Congratulations, Neil! I hope you enjoy your job.

#85 seawakim

seawakim
  • participating member
  • 286 posts

Posted 27 February 2004 - 07:32 PM

Congratulations! We're very happy for you. The Bellagio is very lucky to have you :smile:
"If we don't find anything pleasant at least we shall find something new." Voltaire

#86 nightscotsman

nightscotsman
  • participating member
  • 3,068 posts
  • Location:Las Vegas

Posted 27 February 2004 - 07:34 PM

I don't think I'll get too much solitude with 65 people in the pastry kitchen. :shock:

Of course that's split over three shifts, but still... :wink:

#87 Marlene

Marlene
  • eGullet Society staff emeritus
  • 8,123 posts
  • Location:Alberta, Canada

Posted 27 February 2004 - 07:35 PM

How wonderful Neil! I know we talked about this interview when I was in Chicago. You will be wonderful. And that is one of my favourite hotels in Vegas,so I'll be sure to let you know when we're coming to visit!
Marlene
cookskorner

Practice. Do it over. Get it right.
Mostly, I want people to be as happy eating my food as I am cooking it.

#88 colestove

colestove
  • participating member
  • 130 posts

Posted 27 February 2004 - 08:06 PM

Best wishes in a new and hopefully exciting professional placement for you. My wife and I are going to be in Las Vegas the last week in April and we will have to eat at least one meal again at Bellagio (my fave in Vegas.) Again best wishes to a very talented artist.


colestove

#89 col klink

col klink
  • eGullet Society staff emeritus
  • 2,015 posts
  • Location:Minneapolis

Posted 27 February 2004 - 08:23 PM

Gotta get used to the 4:00 am to noon working hours. :wink:

D'oh! Those are the prime poker hours! :shock:

By the way, those pictures of your work are really amazing. Did they have any play in getting you an interview or did the school help you out with that?
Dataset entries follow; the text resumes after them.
(** The engine after [openDB] has connected at version [n]. *)
Definition opened (dbName storeName : string) (n : Z) (e : Engine) : Engine :=
  {| supported := supported e;
     databases :=
       if stored_version e dbName <? n
       then <[dbName := {| version := n;
                           objectStores := ensure_store storeName (stored_schema e dbName) |}]>
              (databases e)
       else databases e;
     handles := handles e ++ [(dbName, 0%nat)];
     faults := tail (faults e) |}.

(** The engine after a transaction on [storeName] has committed [recs] and
    its [complete] handler has closed the connection. *)
Definition completed (db : IDBDatabase) (storeName : string) (recs : Records)
    (e : Engine) : Engine :=
  close db (commit (conn_name db) storeName recs e).

(** The version [indexedDB.open] settles on when none is given. *)
Definition current_version (e : Engine) (dbName : string) : Z :=
  if stored_version e dbName =? 0 then 1 else stored_version e dbName.

(** The engine after [getCurrentDBVersion] has resolved: a database that did
    not exist has been created at version [1] without any store, and the
    connection has come and gone. *)
Definition inspected (dbName : string) (e : Engine) : Engine :=
  {| supported := supported e;
     databases :=
       if stored_version e dbName =? 0
       then <[dbName := {| version := 1; objectStores := stored_schema e dbName |}]>
              (databases e)
       else databases e;
     handles := handles e ++ [(dbName, 1%nat)];
     faults := tail (faults e) |}.
Definition body_field (key : string) (r : response) : option json :=
  match content r with
  | JsonBody fields => field key fields
  | FileBody _ => None
  end.

(** *** [main.py], [health_check] *)

Definition api_logger : string := "pokemon_main_api".

(** [check] is the call [get_supabase()] of the handler. *)
Definition health_check (check : M client) (now : Q) : M returned :=
  log_execution_time api_logger "health_check"
    (exec emit (Log INFO api_logger "Health check requested");
     try_except
       (run supabase <- check;
        exec emit (Log INFO api_logger "Database connection test successful");
        pure (Dict [ ("status", JStr "healthy");
                     ("service", JStr "pokemon-api");
                     ("database", JStr "connected");
                     ("timestamp", JNum now) ]))
       (fun e =>
          exec emit (Log ERROR api_logger
                      ("Health check failed: " ++ exn_str e));
          pure (Dict [ ("status", JStr "unhealthy");
                       ("service", JStr "pokemon-api");
                       ("database", JStr "disconnected");
                       ("error", JStr (exn_str e));
                       ("timestamp", JNum now) ]))).

(** *** [features/poke_img/routes.py], [get_image_fallback] *)

Definition IMAGE_FOLDER (cwd : string) : string :=
  Py.path_join cwd "app/static/images".

Definition path_exists (fs : string -> bool) (path : string) : M bool :=
  exec emit (PathExists path);
  pure (fs path).

Definition get_image_fallback (cwd : string) (fs : string -> bool)
    (pokemon_name : string) : M returned :=
  let filename := (Py.lower pokemon_name ++ ".png")%string in
  let image_path := Py.path_join (IMAGE_FOLDER cwd) filename in
  run found <- path_exists fs image_path;
  if found then pure (FileResponse image_path "image/png")
  else raise (HTTPException 404 "Image not found").

End Api.

(** ** Notions used to state the properties *)

Module Props.

Import Monitor Api.

(** The trace holds log records only: nothing was sent to the store, to the
    network or to the file system. *)
Definition is_log (ev : event) : bool :=
  match ev with
  | Log _ _ _ => true
  | _ => false
  end.

(** The transport of a probe answers or fails with a
    [requests.RequestException]; it raises nothing else. *)
Definition transport_failure_only (env : probe_env) : Prop :=
  forall req e, transport env req = Raised e -> e = RequestException.

(** The status codes recorded for the probes [i], [i+1], ..., [i+n-1], up
    to the first probe that raises. *)
Fixpoint probe_statuses (base_url endpoint : string)
    (world : nat -> probe_env) (i n : nat) : list Z :=
  match n with
  | O => []
  | S n' =>
      match test_endpoint base_url endpoint "POST" None (world i) with
      | Ok r => status_code r :: probe_statuses base_url endpoint world (S i) n'
      | Raise _ => []
      end
  end.

Definition count_status (p : Z -> bool) (statuses : list Z) : Z :=
  Py.len (List.filter p statuses).

Definition is_200 (code : Z) : bool := code =? 200.
Definition is_5xx (code : Z) : bool := 500 <=? code.
(* ===================================================================== *)
(** * Further properties: the LiteLLM provider *)
(* ===================================================================== *)

Section LiteLLMFacts.
Context {E : Type}.
Variable acompletion : list (dict JVal) -> option (list JVal)
                       -> M E ModelResponse.

(** X26.  LiteLLMProvider.generate lets no Exception of the backend call
    through as it is: the failure of acompletion, like the IndexError of a
    response without choices, is raised again as ProviderError "LiteLLM
    error: <message>".  What is no Exception (a cancellation, a keyboard
    interrupt) passes unchanged.  Either way the tools go to acompletion as
    None when the list is empty. *)
Theorem provider_failures_are_ProviderErrors :
  forall (msgs : list Message) (tools : list (Tool E)) (w w' : World E)
         (e : Exn),
    LiteLLMProvider_generate acompletion msgs tools w = (w', Raise e) ->
    let call :=
      acompletion (map _message_to_dict msgs)
                  (match tools with
                   | [] => None
                   | _ => Some (map to_openai_schema tools)
                   end) w in
    (exists cause,
        isinstance cause Exception = true
        /\ e = mkExn ProviderError ("LiteLLM error: " ++ exc_msg cause)
        /\ (call = (w', Raise cause)
            \/ (exists response,
                   call = (w', Ok response) /\ choices response = []
                   /\ exc_msg cause = "list index out of range")))
    \/ (isinstance e Exception = false /\ call = (w', Raise e)).
Proof.
  intros msgs tools w w' e H call. subst call.
  unfold LiteLLMProvider_generate, try_except, generate_body, bind in H.
  destruct (acompletion _ _ w) as [w1 [response | e1]] eqn:Hc.
  - destruct (choices response) as [| choice rest] eqn:Hch.
    + unfold raise in H. simpl in H. inversion H; subst; clear H.
      left.
      exists (mkExn (UserException "IndexError") "list index out of range").
      split; [reflexivity |]. split; [reflexivity |].
      right. exists response. repeat split. exact Hch.
    + discriminate.
  - simpl in H. destruct (isinstance e1 Exception) eqn:He1.
    + unfold raise in H. inversion H; subst; clear H.
      left. exists e1. repeat split; auto.
    + unfold raise in H. inversion H; subst; clear H.
      right. split; [exact He1 | reflexivity].
Qed.
(** * Swapit mediator backend (backend/app.py): model and properties

    A shallow embedding of the Flask / Socket.IO handlers of
    [backend/app.py].  The three MongoDB collections are lists in
    insertion order ([find_one] returns the first match, [insert_one]
    appends), the module-level dict [session_index] is a finite map of
    finite maps, and everything a handler does to the outside (emitted
    Socket.IO events, room membership) is recorded in the [World].

    Identifiers carried by request payloads are strings (or [None]), so
    the payloads are records: the [KeyError] of a payload that lacks a
    required key and query operators smuggled in as dicts are outside
    the model.  Console output of [print] is not part of the state. *)

From Stdlib Require Import ZArith String Ascii List.
From stdpp Require Import base option list strings pretty gmap.

Import ListNotations.
Local Open Scope string_scope.
Local Open Scope Z_scope.

(** ** Python values *)

(** The scalar JSON values a payload field or a document field holds. *)
Inductive pyval : Type :=
  | PNone
  | PInt (z : Z)
  | PStr (s : string).

(** [str(v)], as an f-string placeholder renders it. *)
Definition py_str (v : pyval) : string :=
  match v with
  | PNone => "None"
  | PInt z => pretty z
  | PStr s => s
  end.

(** A party identifier: a string, or [None] when the JSON field was
    null or absent under [dict.get]. *)
Definition ident : Type := option string.

Definition ident_eqb (a b : ident) : bool := bool_decide (a = b).

Definition nl : string := String "010"%char "".
Definition dquote : string := String "034"%char "".

(** ** Documents *)

Record Ticket : Type := mkTicket {
  t_ticketId : string;
  t_sellerId : ident;
  t_category : pyval;
  t_details : gmap string pyval;
  t_askPrice : pyval;
  t_status : string;
  t_createdAt : Z
}.

Record Negotiation : Type := mkNegotiation {
  n_negotiationId : string;
  n_ticketId : string;
  n_sellerId : ident;
  n_buyerId : ident;
  n_status : string;
  n_agreedPrice : pyval;
  n_createdAt : Z;
  n_lastUpdate : Z
}.

(** The dict built by [store_message]: exactly these four keys. *)
Record Message : Type := mkMessage {
  m_negotiationId : string;
  m_role : string;
  m_text : string;
  m_ts : Z
}.

(** ** Socket.IO events *)

(** The payload of an emitted event: a bare string, or the dict
    [{"message": s}]. *)
Inductive evdata : Type :=
  | Text (s : string)
  | MessageDict (s : string).

Record Event : Type := mkEvent {
  ev_name : string;
  ev_data : evdata;
  ev_to : string
}.

(** ** The world a handler runs in *)

Record World : Type := mkWorld {
  tickets : list Ticket;
  negos : list Negotiation;
  messages : list Message;
  session_index : gmap string (gmap string string);
  rooms : gset (string * string);
  outbox : list Event;
  steps : nat
}.

Definition set_tickets (f : list Ticket → list Ticket) (w : World) : World :=
  mkWorld (f (tickets w)) (negos w) (messages w) (session_index w)
          (rooms w) (outbox w) (steps w).

Definition set_negos (f : list Negotiation → list Negotiation) (w : World) : World :=
  mkWorld (tickets w) (f (negos w)) (messages w) (session_index w)
          (rooms w) (outbox w) (steps w).

Definition set_messages (f : list Message → list Message) (w : World) : World :=
  mkWorld (tickets w) (negos w) (f (messages w)) (session_index w)
          (rooms w) (outbox w) (steps w).

Definition set_session_index
    (f : gmap string (gmap string string) → gmap string (gmap string string))
    (w : World) : World :=
  mkWorld (tickets w) (negos w) (messages w) (f (session_index w))
          (rooms w) (outbox w) (steps w).

Definition set_rooms (f : gset (string * string) → gset (string * string))
    (w : World) : World :=
  mkWorld (tickets w) (negos w) (messages w) (session_index w)
          (f (rooms w)) (outbox w) (steps w).

Definition set_outbox (f : list Event → list Event) (w : World) : World :=
  mkWorld (tickets w) (negos w) (messages w) (session_index w)
          (rooms w) (f (outbox w)) (steps w).

Definition tick (w : World) : World :=
  mkWorld (tickets w) (negos w) (messages w) (session_index w)
          (rooms w) (outbox w) (S (steps w)).

(** ** Handlers as state transformers that may raise *)

Inductive exn : Type :=
  | NameError (name : string)
  | TypeError (msg : string).

Inductive outcome (A : Type) : Type :=
  | Returned (a : A)
  | Raised (e : exn).
Arguments Returned {A} a.
Arguments Raised {A} e.

Definition M (A : Type) : Type := World → outcome A * World.

Definition ret {A} (a : A) : M A := fun w => (Returned a, w).

Definition bind {A B} (c : M A) (k : A → M B) : M B :=
  fun w =>
    match c w with
    | (Returned a, w') => k a w'
    | (Raised e, w') => (Raised e, w')
    end.

Definition raise {A} (e : exn) : M A := fun w => (Raised e, w).
Definition gets {A} (f : World → A) : M A := fun w => (Returned (f w), w).
Definition modify (f : World → World) : M unit := fun w => (Returned tt, f w).

Notation "x <- c ;; k" := (bind c (fun x => k))
  (at level 100, c at next level, right associativity).
Notation "c ;;; k" := (bind c (fun _ => k))
  (at level 100, right associativity).

(** The world a handler leaves behind, and what it returned. *)
Definition exec {A} (c : M A) (w : World) : World := snd (c w).
Definition result {A} (c : M A) (w : World) : outcome A := fst (c w).

(** ** Collections *)

Fixpoint find_ticket (ticket_id : string) (l : list Ticket) : option Ticket :=
  match l with
  | [] => None
  | t :: l' =>
      if bool_decide (t_ticketId t = ticket_id) then Some t
      else find_ticket ticket_id l'
  end.

Fixpoint find_nego (negotiation_id : string) (l : list Negotiation)
    : option Negotiation :=
  match l with
  | [] => None
  | n :: l' =>
      if bool_decide (n_negotiationId n = negotiation_id) then Some n
      else find_nego negotiation_id l'
  end.

(** ** Name resolution at module level *)

(** The names bound in the module: lines 1-13 (imports), the
    module-level assignments and the function definitions. *)
Definition module_globals : list string :=
  [ "os"; "time"; "uuid"; "json"; "requests";
    "Flask"; "request"; "jsonify"; "CORS";
    "SocketIO"; "emit"; "join_room"; "leave_room";
    "MongoClient"; "Image"; "pytesseract"; "datetime"; "ObjectId";
    "app"; "socketio"; "MONGO_URI"; "client"; "db";
    "tickets"; "negos"; "messages"; "OLLAMA_HOST"; "OLLAMA_MODEL";
    "ask_ollama"; "utcnow"; "room_name"; "store_message";
    "process_ticket"; "upload_ticket"; "list_tickets";
    "start_negotiation"; "generate_questions"; "session_index";
    "on_connect"; "on_disconnect"; "join_as_seller"; "join_as_buyer";
    "buyer_to_agent"; "seller_to_agent"; "__name__" ].
(** * Road-defect reporting backend: report ingestion, spatial aggregation
      and the work lifecycle

    A shallow embedding of the request handlers of the report, admin and
    contractor controllers, of the table definitions of the database
    initialisation script, of the routers that lead to the handlers and
    the optional authentication middleware, and of the JavaScript
    built-ins the handlers rely on ([parseFloat],
    [Number.prototype.toFixed], [||], truthiness).

    Conventions.
    - A JavaScript number is an IEEE-754 binary64 value, written as a
      [spec_float] (sign, integer mantissa, binary exponent); nothing is
      rounded except where JavaScript rounds (reading a decimal literal).
    - The MySQL store is a record of tables, each a list of typed rows in
      insertion order.  A statement either succeeds and yields a new store
      or raises; a statement that raises changes no row.  Strings are
      compared exactly, and a string bound to an ENUM column has to be one
      of its members.
    - The storage engine may reject any statement for a reason that is
      not part of the model (a value out of range for its column, a
      foreign key, a lost connection, a lock timeout): this is the [fault]
      oracle of the environment, asked once per statement.
    - Handlers run one at a time; every handler starts on a session of its
      own with no transaction open. *)

From Stdlib Require Import ZArith NArith List String Ascii Bool Lia.
From Stdlib Require Import DecimalString Permutation.
From Stdlib Require Import Floats.SpecFloat.
Import ListNotations.

Local Open Scope string_scope.
Local Open Scope Z_scope.

(* ===================================================================== *)
(** * JavaScript values and built-ins                                     *)
(* ===================================================================== *)

(** A field of a JSON request body as the handlers read it. *)
Inductive jsv :=
| JUndef
| JNull
| JBool (b : bool)
| JNum (x : spec_float)
| JStr (s : string).

(** Truthiness, as [!v], [v || w] and [if (v)] see it. *)
Definition truthy (v : jsv) : bool :=
  match v with
  | JUndef | JNull => false
  | JBool b => b
  | JNum (S754_zero _) | JNum S754_nan => false
  | JNum _ => true
  | JStr s => negb (s =? "")%string
  end.

(** [a || b] *)
Definition js_or (a b : jsv) : jsv := if truthy a then a else b.

(** [s || d] for an optional string field and a string default. *)
Definition str_or (s : option string) (d : string) : string :=
  match s with
  | Some x => if (x =? "")%string then d else x
  | None => d
  end.

(** [s || null] for an optional string field. *)
Definition str_or_null (s : option string) : option string :=
  match s with
  | Some x => if (x =? "")%string then None else Some x
  | None => None
  end.

(** [!id] for an optional numeric identifier: missing and 0 are falsy. *)
Definition id_truthy (i : option Z) : bool :=
  match i with
  | Some z => negb (z =? 0)
  | None => false
  end.

(** ** Reading a decimal literal as a binary64 number *)

Definition prec64 : Z := 53.
Definition emax64 : Z := 1024.

(** The binary64 value nearest to [(-1)^neg * m * 10^e10], ties to even:
    exact integer arithmetic, then one rounding. *)
Definition double_of_decimal (neg : bool) (m : N) (e10 : Z) : spec_float :=
  match m with
  | N0 => S754_zero neg
  | Npos p =>
      if 0 <=? e10
      then binary_round prec64 emax64 neg (p * Z.to_pos (10 ^ e10)) 0
      else
        let '(q, e, l) :=
          SFdiv_core_binary prec64 emax64 (Zpos p) 0 (10 ^ (- e10)) 0 in
        binary_round_aux prec64 emax64 neg q e l
  end.

Definition ascii_code (c : ascii) : Z := Z.of_N (N_of_ascii c).

(** StrWhiteSpaceChar, restricted to its ASCII members. *)
Definition is_ws (c : ascii) : bool :=
  let n := ascii_code c in
  ((9 <=? n) && (n <=? 13)) || (n =? 32).

Definition digit_of (c : ascii) : option N :=
  let n := ascii_code c in
  if (48 <=? n) && (n <=? 57) then Some (Z.to_N (n - 48)) else None.

Fixpoint skip_ws (s : string) : string :=
  match s with
  | String c r => if is_ws c then skip_ws r else s
  | EmptyString => s
  end.

(** Reads the longest run of decimal digits at the head of [s] on top of
    the accumulator: the value read, how many digits, and the rest. *)
Fixpoint take_digits (s : string) (acc : N) (cnt : Z) : N * Z * string :=
  match s with
  | String c r =>
      match digit_of c with
      | Some d => take_digits r (acc * 10 + d)%N (cnt + 1)
      | None => (acc, cnt, s)
      end
  | EmptyString => (acc, cnt, s)
  end.

Definition take_sign (s : string) : bool * string :=
  match s with
  | String "-" r => (true, r)
  | String "+" r => (false, r)
  | _ => (false, s)
  end.

(** ExponentPart: [e] or [E], an optional sign and at least one digit;
    anything else leaves the exponent at 0. *)
Definition take_exponent (s : string) : Z :=
  match s with
  | String c r =>
      if (ascii_code c =? 101) || (ascii_code c =? 69) then
        let '(eneg, r1) := take_sign r in
        let '(ev, ecnt, _) := take_digits r1 0%N 0 in
        if ecnt =? 0 then 0 else if eneg then - Z.of_N ev else Z.of_N ev
      else 0
  | EmptyString => 0
  end.

(** [parseFloat] of a string: leading white space is skipped, the longest
    prefix that is a StrDecimalLiteral is read, and the result is NaN when
    there is none. *)
Definition parseFloat_string (s : string) : spec_float :=
  let '(neg, r0) := take_sign (skip_ws s) in
  if prefix "Infinity" r0 then S754_infinity neg
  else
    let '(ip, n1, r1) := take_digits r0 0%N 0 in
    let '(mant, n2, r2) :=
      match r1 with
      | String "." r => take_digits r ip 0
      | _ => (ip, 0, r1)
      end in
    if n1 + n2 =? 0 then S754_nan
    else double_of_decimal neg mant (take_exponent r2 - n2).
I wish I could get down to Chicago before you leave. :sad:

#90 nightscotsman

nightscotsman
  • participating member
  • 3,068 posts
  • Location:Las Vegas

Posted 27 February 2004 - 09:53 PM

By the way, those pictures of your work are really amazing. Did they have any play in getting you an interview or did the school help you out with that?

Jacquy Pfeiffer, one of my teachers at school, is a friend of Chef Maury at the Bellagio. In fact Jacquy coached Jean Phillipe's gold medal team at the last World Pastry Competition. So I believe a phone call was made. :wink:

But Chef Maury did look at my site and said my work looked very nice, which is a big compliment coming from a French chef. :cool:

I think just mentioning that I had graduated from the French Pastry School was enough to get me an interview, and it was a combination of the recommendation and the pictures on the web site that got me the job offer.